In chapter three, Sparks discusses the practice of marriage in the Languedoc and the attitudes of Catholics and Cathars to marriage. Much of the first half of the chapter, in fact, focuses on Catholic attitudes toward marriage and the expansion of church authority over the marriage rite in the twelfth and thirteenth centuries. He then turns to the often contradictory practices of the Cathars, which included the formal denunciation of marriage by the good men who proclaimed that none who married would obtain salvation. Despite the position of the good men, many Cathars married, and Sparks describes the challenges faced by Cathars who married and how those challenges changed as a result of increasing persecution. One notable change is that the good men themselves came to encourage marriage among their followers by the late thirteenth century as a means of self-preservation as of mutual support between the married couple.

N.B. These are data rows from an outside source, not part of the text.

(** The text of a path from which the characters with a meaning elsewhere are escaped. *)
Definition escape (s : bytes) : bytes := concat (map escape_char s).
Fixpoint unescape (s : bytes) : bytes :=
  match s with
  | [] => []
  | c :: s =>
      if negb (c =? 37) then c :: unescape s
      else match s with
           | [] => []
           | d :: s' =>
               if d =? 67 then 44 :: unescape s'
               else if d =? 69 then 61 :: unescape s'
               else if d =? 80 then 37 :: unescape s'
               else unescape s
           end
  end.

Example parent1 : path_parent (str "/a/b/c/../d") 2 = Some (Some (str "/a")). Proof. vm_compute. reflexivity. Qed.
Example parent2 : path_parent (str "a") 1 = Some None. Proof. vm_compute. reflexivity. Qed.
Example parent3 : path_parent (str "/a") 1 = Some (Some []). Proof. vm_compute. reflexivity. Qed.
Example escape1 : path_escape_path (fun n => replicate (Z.to_nat n) 7) (str "a=,%b") = Some (str "a%E%C%Pb" ++ [0;7;7]). Proof. vm_compute. reflexivity. Qed.
Example unescape1 : path_unescape_path (str "a%E%%Zb" ++ [0;9]) = Some (str "a=Zb" ++ [0; 90; 98;0;9]). Proof. vm_compute. reflexivity. Qed.

(** ** The pieces of a text *)

Lemma pieces_nonempty c s : exists w ws, pieces c s = w :: ws.
Proof. induction s as [|x s IH]; cbn; [by eexists _, _|]. destruct (x =? c); [by eexists _, _|]. destruct IH as (w & ws & ->). by eexists _, _. Qed.

Lemma pieces_app c a b : pieces c (a ++ c :: b) = pieces c a ++ pieces c b.
Proof.
  induction a as [|x a IH]; cbn; [by rewrite Z.eqb_refl|]. destruct (x =? c); [by rewrite IH|].
  rewrite IH. destruct (pieces_nonempty c a) as (w & ws & ->). done.
Qed.

Lemma pieces_word c w : Forall (fun x => x <> c) w -> pieces c w = [w].
Proof. induction 1 as [|x w Hx _ IH]; cbn; [done|]. rewrite (proj2 (Z.eqb_neq x c)) by done. by rewrite IH. Qed.

Lemma pieces_cons c w s : Forall (fun x => x <> c) w -> pieces c (w ++ c :: s) = w :: pieces c s.
Proof. intros. by rewrite pieces_app, pieces_word. Qed.

(** ** The parent *)

Lemma walk_none l : foldl walk_step None l = None.
Proof. by induction l. Qed.

(** A rest of a path: nothing, or a separator and more. *)
Definition tail_ok (t : bytes) : Prop := t = [] \/ exists s, t = 47 :: s.

Lemma walk_from_sep st s : walk_from st (47 :: s) = walk_from st s.
Proof. done. Qed.

Lemma walk_from_name st name t :
  tail_ok t -> Forall (fun x => x <> 47) name ->
  walk_from st (name ++ t) = match walk_step (Some st) name with Some st' => walk_from st' t | None => None end.
Proof.
  intros [->|[s ->]] Hn; unfold walk_from.
  - rewrite app_nil_r, pieces_word by done. cbn [foldl pieces]. by destruct (walk_step (Some st) name).
  - rewrite pieces_cons by done. cbn [foldl]. change (pieces 47 (47 :: s)) with ([] :: pieces 47 s). cbn [foldl].
    destruct (walk_step (Some st) name); [done|]. apply walk_none.
Qed.

Lemma find_base_spec p t :
  exists q name, p = q ++ name /\ find_base (p ++ t) (length p) = length q /\ Forall (fun x => x <> 47) name /\
    (q = [] \/ exists q', q = q' ++ [47]).
Proof.
  revert t. induction p as [|c p IH] using rev_ind; intros t; [by exists [], []; auto|].
  rewrite length_app, Nat.add_comm. cbn [length Nat.add find_base]. rewrite <- app_assoc. rewrite app_nth2, Nat.sub_diag by lia. cbn [app nth].
  unfold ispathsep. destruct (Z.eqb_spec c 47) as [->|Hc]; cbn [negb].
  - exists (p ++ [47]), []. split_and!; [by rewrite app_nil_r|rewrite length_app; cbn; lia|done|]. right. by exists p.
  - destruct (IH (c :: t)) as (q & name & -> & E & Hn & Hq). exists q, (name ++ [c]). split_and!; [by rewrite app_assoc|exact E| |done].
    apply Forall_app. split; [done|]. by constructor.
Qed.

(** The rest of a path leads down as many levels. *)
Definition leads_down (levels : Z) (s : bytes) : Prop := exists names, walk s = Some names /\ zlen names = levels.

(** The state of the loop: what is left of the levels to climb, before the rest [t]. *)
Definition climbed (levels k : Z) (t : bytes) : Prop :=
  forall st, zlen st = k -> exists names, walk_from st t = Some names /\ zlen names = levels.

(** Two walks along the same path change the depth by the same amount. *)
Lemma foldl_depth l st st' names names' :
  foldl walk_step (Some st) l = Some names -> foldl walk_step (Some st') l = Some names' ->
  zlen names - zlen st = zlen names' - zlen st'.
Proof.
  revert st st'. induction l as [|w l IH]; intros st st' H H'; cbn [foldl] in *; [injection H as <-; injection H' as <-; lia|].
  unfold walk_step in H at 2. unfold walk_step in H' at 2. cbn [mbind option_bind] in *.
  destruct (bytes_eqb w [] || bytes_eqb w [46]); [by eapply IH|]. destruct (bytes_eqb w [46; 46]).
  - destruct st as [|x st], st' as [|x' st']; try (rewrite walk_none in *; done).
    specialize (IH _ _ H H'). rewrite !zlen_cons. lia.
  - specialize (IH _ _ H H'). rewrite !zlen_cons in IH. lia.
Qed.

Lemma climbed_not levels k t : climbed levels k t -> 0 < k -> ~ leads_down levels t.
Proof.
  intros H Hk (names & E & L). destruct (H (replicate (Z.to_nat k) [])) as (names' & E' & L'); [rewrite zlen_replicate; lia|].
  pose proof (foldl_depth _ _ _ _ _ E E') as D. rewrite zlen_replicate, zlen_nil in D. lia.
Qed.

(** A component before the rest. *)
Lemma climbed_name levels k name t :
  tail_ok t -> Forall (fun x => x <> 47) name -> name <> [] -> 0 <= k -> climbed levels k t ->
  climbed levels (if bytes_eqb name [46] then k else if bytes_eqb name [46; 46] then k + 1 else k - 1) (name ++ t).
Proof.
  intros Ht Hn Hne Hk H st Hst. rewrite walk_from_name by done. unfold walk_step. cbn [mbind option_bind].
  destruct (bytes_eqb_spec name []) as [->|_]; [done|]. cbn [orb].
  destruct (bytes_eqb name [46]); [by apply H|]. destruct (bytes_eqb name [46; 46]).
  - destruct st as [|x st]; [rewrite zlen_nil in Hst; lia|]. apply H. rewrite zlen_cons in Hst. lia.
  - apply H. rewrite zlen_cons. lia.
Qed.

Lemma climbed_sep levels k t : climbed levels k t -> climbed levels k (47 :: t).
Proof. done. Qed.

(** How the code compares the component with [.] and [..]. *)
Lemma is_dot q name t :
  name <> [] ->
  ((length (q ++ name) =? length q + 1)%nat && (nth (length q) ((q ++ name) ++ t) 0 =? 46)) = bytes_eqb name [46].
Proof.
  intros Hn. rewrite <- app_assoc, app_nth2, Nat.sub_diag, length_app by lia. destruct name as [|a [|b name]]; [done| |].
  - cbn. rewrite Nat.eqb_refl. cbn. rewrite andb_true_r. done.
  - rewrite (proj2 (Nat.eqb_neq _ _)) by (cbn; lia). cbn [andb]. symmetry. destruct (bytes_eqb_spec (a :: b :: name) [46]); [done|done].
Qed.

Lemma is_dotdot q name t :
  name <> [] ->
  ((length (q ++ name) =? length q + 2)%nat && (nth (length q) ((q ++ name) ++ t) 0 =? 46) && (nth (length q + 1) ((q ++ name) ++ t) 0 =? 46)) =
    bytes_eqb name [46; 46].
Proof.
  intros Hn. rewrite <- app_assoc, (app_nth2 q _ 0 (n := length q)), (app_nth2 q _ 0 (n := length q + 1)), Nat.sub_diag, length_app by lia.
  replace (length q + 1 - length q)%nat with 1%nat by lia.
  destruct name as [|a [|b [|c name]]]; [done| | |].
  - rewrite (proj2 (Nat.eqb_neq _ _)) by (cbn; lia). cbn [andb]. cbn. by destruct (a =? 46).
  - rewrite (proj2 (Nat.eqb_eq _ _)) by (cbn; lia). cbn. by destruct (a =? 46), (b =? 46).
  - rewrite (proj2 (Nat.eqb_neq _ _)) by (cbn; lia). cbn [andb]. symmetry. destruct (bytes_eqb_spec (a :: b :: c :: name) [46; 46]); done.
Qed.

(** A result of the search is good: it is the path before a rest that leads down as many levels, and no longer
    result is; a lone [.] at the start of the path has its parent above. *)
Definition parent_of (path : bytes) (levels : Z) (r : option bytes) : Prop :=
  let above := exists t, path = 46 :: t /\ tail_ok t /\ leads_down (levels - 1) t in
  match r with
  | Some r =>
      (exists s, path = r ++ 47 :: s /\ leads_down levels s /\
        forall r' s', path = r' ++ 47 :: s' -> leads_down levels s' -> (length r' <= length r)%nat) \/
      (r = [46; 46] /\ above)
  | None => (forall r s, path = r ++ 47 :: s -> ~ leads_down levels s) /\ ~ above
  end.
Lemma leads_down_sep levels s : leads_down levels (47 :: s) <-> leads_down levels s.
Proof. done. Qed.

(** What holds while the loop climbs: [p] is the path up to [end], and [k] levels are left. *)
Record climbing (path : bytes) (levels : Z) (p t : bytes) (k : Z) : Prop := {
  cl_path : path = p ++ t;
  cl_tail : tail_ok t;
  cl_climbed : climbed levels k t;
  cl_below : climbed (levels - 1) (k - 1) t;
  cl_not : forall r s, path = r ++ 47 :: s -> (length p <= length r)%nat -> ~ leads_down levels s;
}.

Lemma climbing_sep path levels q t k : climbing path levels (q ++ [47]) t k -> 0 < k -> climbing path levels q (47 :: t) k.
Proof.
  intros [E Ht Hc Hb Hn] Hk. split; [by rewrite E, <- app_assoc|right; by eexists|by apply climbed_sep..|].
  intros r s Er Hr. destruct (decide (length q = length r)) as [Hq|].
  - rewrite E, <- app_assoc in Er. apply app_inj_1 in Er as [_ Er]; [|done]. injection Er as <-. by apply (climbed_not levels k).
  - apply (Hn r s Er). rewrite length_app. cbn. lia.
Qed.

Lemma climbing_trim path levels p t k :
  climbing path levels p t k -> 0 < k ->
  exists p' t', trim_seps path (length p) = length p' /\ climbing path levels p' t' k /\ (length p' <= length p)%nat /\
    (p' = [] \/ exists q c, p' = q ++ [c] /\ c <> 47).
Proof.
  intros H Hk. revert t H. induction p as [|c p IH] using rev_ind; intros t H; [exists [], t; auto|].
  rewrite length_app, Nat.add_comm. cbn [length Nat.add trim_seps].
  assert (nth (length p) path 0 = c) as -> by (rewrite (cl_path _ _ _ _ _ H), <- app_assoc, app_nth2, Nat.sub_diag by lia; done).
  unfold ispathsep. destruct (Z.eqb_spec c 47) as [->|Hc].
  - destruct (IH (47 :: t)) as (p' & t' & E & H' & Hl & Hp); [by apply climbing_sep|]. exists p', t'. split_and!; [done..|lia|done].
  - exists (p ++ [c]), t. split_and!; [rewrite length_app; cbn; lia|done|rewrite length_app; cbn; lia|]. right. by exists p, c.
Qed.

Lemma climbing_name path levels q name t k :
  climbing path levels ((q ++ [47]) ++ name) t k -> Forall (fun x => x <> 47) name -> name <> [] -> 0 < k ->
  let k' := if bytes_eqb name [46] then k else if bytes_eqb name [46; 46] then k + 1 else k - 1 in
  (0 < k' -> climbing path levels q (47 :: name ++ t) k') /\ (k' = 0 -> parent_of path levels (Some q)).
Proof.
  intros [E Ht Hc Hb Hn] Hw Hne Hk k'. pose proof (climbed_name levels k name t Ht Hw Hne ltac:(lia) Hc) as Hc'. fold k' in Hc'.
  pose proof (climbed_name (levels - 1) (k - 1) name t Ht Hw Hne ltac:(lia) Hb) as Hb'.
  replace (if bytes_eqb name [46] then k - 1 else if bytes_eqb name [46; 46] then k - 1 + 1 else k - 1 - 1) with (k' - 1) in Hb'
    by (unfold k'; destruct (bytes_eqb name [46]), (bytes_eqb name [46; 46]); lia).
  assert (path = q ++ 47 :: name ++ t) as Ep by (rewrite E, <- !app_assoc; done).
  assert (forall r s, path = r ++ 47 :: s -> (length q < length r)%nat -> ~ leads_down levels s) as Hlong.
  { intros r s Er Hr. apply (Hn r s Er). destruct (decide (length r < length ((q ++ [47%Z]) ++ name))%nat) as [Hlt|]; [|lia]. exfalso.
    assert (path !! length r = Some 47) as L by (rewrite Er, lookup_app_r, Nat.sub_diag by lia; done).
    rewrite E, lookup_app_l in L by done. rewrite !length_app in Hlt. cbn [length] in Hlt.
    rewrite lookup_app_r in L by (rewrite length_app; cbn; lia). by apply (Forall_lookup_1 _ _ _ _ Hw) in L. }
  split; intros Hk'.
  - split; [done|right; by eexists|by apply climbed_sep..|]. intros r s Er Hr. destruct (decide (length q = length r)) as [Hq|]; [|apply (Hlong r s Er); lia].
    rewrite Ep in Er. apply app_inj_1 in Er as [_ Er]; [|done]. injection Er as <-. by apply (climbed_not levels k').
  - rewrite Hk' in Hc'. left. exists (name ++ t). split_and!; [done|by apply (Hc' [])|].
    intros r s Er Hd. destruct (decide (length r <= length q)%nat); [done|]. exfalso. apply (Hlong r s Er); [lia|done].
Qed.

The final chapter of the book as of life concerns death, the various rituals associated with it and how these rituals evolved throughout the thirteenth century. As Sparks notes, death was an important social moment in the Languedoc for both Catholics and Cathars as friends and family stood vigil by dying person's deathbed. According to both Catholic and Cathar teaching death was in important moment of transition toward salvation. It was at the time of death that most Cathars received the consolamentum, the rite Cathars believed essential to obtaining salvation. Sparks offers important discuss of the practice of performing the rite and the implications for those Cathars who recovered after receiving the sacrament. He also notes how again family concerns shaped attitudes toward consolamentum as even Catholic children felt obliged to ensure their Cathar parents were consoled. Sparks also again demonstrates how increased persecution affected Cathar rituals of death and how essential family and social networks and maintaining secrecy had become as a result of persecution. Good men were often led under cover of night and at the very end of the life of the dying person to perform the rite rather than staying by the believer's side for days because the rise of persecution made public exposure dangerous.

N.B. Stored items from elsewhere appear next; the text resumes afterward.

Definition requiresAuthentication (rand : Z) (path : list Z) (l : CachingAllowList) : bool * CachingAllowList :=
  let '(b, l) := isAllowedGroup rand NoAuth UNPROTECTED path l in (negb b, l).
Definition isAllowed (rand : Z) (sub path : list Z) (l : CachingAllowList) : bool * CachingAllowList :=
  isAllowedGroup rand Green sub path l.
Definition isProtected (rand : Z) (sub path : list Z) (l : CachingAllowList) : bool * CachingAllowList :=
  isAllowedGroup rand Yellow sub path l.

(** [!isAllowed && !isProtected]: the second is asked when the first refuses. *)
Definition isRed (rand1 rand2 : Z) (sub path : list Z) (l : CachingAllowList) : bool * CachingAllowList :=
  let '(b, l) := isAllowed rand1 sub path l in
  if b : bool then (false, l) else let '(b, l) := isProtected rand2 sub path l in (negb b, l).

(** ** The policy: what the lists say, without a cache *)

Definition policy (m : SecurityMap) (color : AllowGroup) (sub path : list Z) : bool :=
  match m color !! sub with Some regexes => existsb (FullMatch path) regexes | None => false end.

(** ** Histories *)

Inductive query := RequiresAuthentication (path : list Z) | IsAllowed (sub path : list Z)
  | IsProtected (sub path : list Z) | IsRed (sub path : list Z).

Definition answer (rand1 rand2 : Z) (q : query) (l : CachingAllowList) : bool * CachingAllowList :=
  match q with
  | RequiresAuthentication path => requiresAuthentication rand1 path l
  | IsAllowed sub path => isAllowed rand1 sub path l
  | IsProtected sub path => isProtected rand1 sub path l
  | IsRed sub path => isRed rand1 rand2 sub path l
  end.

Definition policy_answer (m : SecurityMap) (q : query) : bool :=
  match q with
  | RequiresAuthentication path => negb (policy m NoAuth UNPROTECTED path)
  | IsAllowed sub path => policy m Green sub path
  | IsProtected sub path => policy m Yellow sub path
  | IsRed sub path => negb (policy m Green sub path) && negb (policy m Yellow sub path)
  end.

Fixpoint answers (qs : list (query * (Z * Z))) (l : CachingAllowList) : list bool * CachingAllowList :=
  match qs with
  | [] => ([], l)
  | (q, (r1, r2)) :: qs =>
      let '(b, l) := answer r1 r2 q l in
      let '(bs, l) := answers qs l in
      (b :: bs, l)
  end.

(** ** The invariant: the caches know nothing wrong and stay small *)

Record cache_ok (m : SecurityMap) (want : bool) (c : cache) : Prop := {
  co_right color sub path : path ∈ c color sub -> policy m color sub path = want;
  co_size color sub : zlen (c color sub) <= MAX_URI_CACHE;
}.

Record list_ok (m : SecurityMap) (l : CachingAllowList) : Prop := {
  lo_map : mSecurityMap l = m;
  lo_reject : cache_ok m false (mRejectionCache l);
  lo_accept : cache_ok m true (mAcceptCache l);
}.

Lemma cache_insert_ok m want rand c color sub path :
  cache_ok m want c -> policy m color sub path = want -> cache_ok m want (cache_insert rand c color sub path).
Proof.
  intros [Hr Hs] Hp. unfold cache_insert. set (set := c color sub).
  set (set' := if MAX_URI_CACHE <=? zlen set then _ else set).
  assert (zlen set' < MAX_URI_CACHE /\ forall p, p ∈ set' -> p ∈ set) as [Hlen Hsub].
  { unfold set'. pose proof (Hs color sub) as Hmax. fold set in Hmax. unfold MAX_URI_CACHE in *.
    destruct (Z.leb_spec 256 (zlen set)) as [Hfull|]; [|split; [lia|done]].
    assert (0 <= rand mod zlen set < zlen set) as Hi by (apply Z.mod_pos_bound; lia).
    split.
    - rewrite zlen_app. unfold zlen in *. rewrite length_take, length_drop. lia.
    - intros p [(i & Hi' & _)%elem_of_take|Hp']%elem_of_app; [by eapply list_elem_of_lookup_2|].
      by eapply subseteq_drop. }
  constructor; intros color' sub'; [intros path'|]; unfold with_set; destruct (decide (color' = color /\ sub' = sub)) as [[-> ->]|].
  - case_bool_decide; [intros Hin; apply Hr; by apply Hsub|].
    intros [->|Hin]%elem_of_cons; [done|]. apply Hr. by apply Hsub.
  - apply Hr.
  - case_bool_decide; [lia|]. rewrite zlen_cons. lia.
  - apply Hs.
Qed.

Lemma isAllowedGroup_ok m rand color sub path l :
  list_ok m l ->
  fst (isAllowedGroup rand color sub path l) = policy m color sub path /\
  list_ok m (snd (isAllowedGroup rand color sub path l)).
Proof.
  intros Hl. pose proof Hl as [Hm Hr Ha]. unfold isAllowedGroup. rewrite Hm.
  destruct (m color !! sub) as [regexes|] eqn:E; [|unfold policy; by rewrite E].
  assert (policy m color sub path = existsb (FullMatch path) regexes) as Hp by (unfold policy; by rewrite E).
  case_bool_decide as H1; [split; [symmetry; by apply (co_right _ _ _ Hr)|done]|].
  case_bool_decide as H2; [split; [symmetry; by apply (co_right _ _ _ Ha)|done]|].
  destruct (existsb (FullMatch path) regexes) eqn:Ee; cbn [fst snd]; (split; [congruence|]);
    constructor; cbn; try done; by apply cache_insert_ok.
Qed.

Although a slender volume, Heresy, Inquisition and Life Cycle in Medieval Languedoc offers a wide-ranging survey of religious practices in the Languedoc from the late twelfth to early fourteenth centuries. At times perhaps a bit too wide-ranging as Sparks seems to lose focus on the Cathars in his long digressions on the lifecycle and Catholic belief and practice--useful and important discussions but a bit lengthy in a short book. Despite that minor reservation, Sparks' book provides a valuable survey of religious practice in the Languedoc, clearly demonstrating the impact that crusade and inquisition had on religious life and illustrating religious life in the Languedoc in all its messy complexity.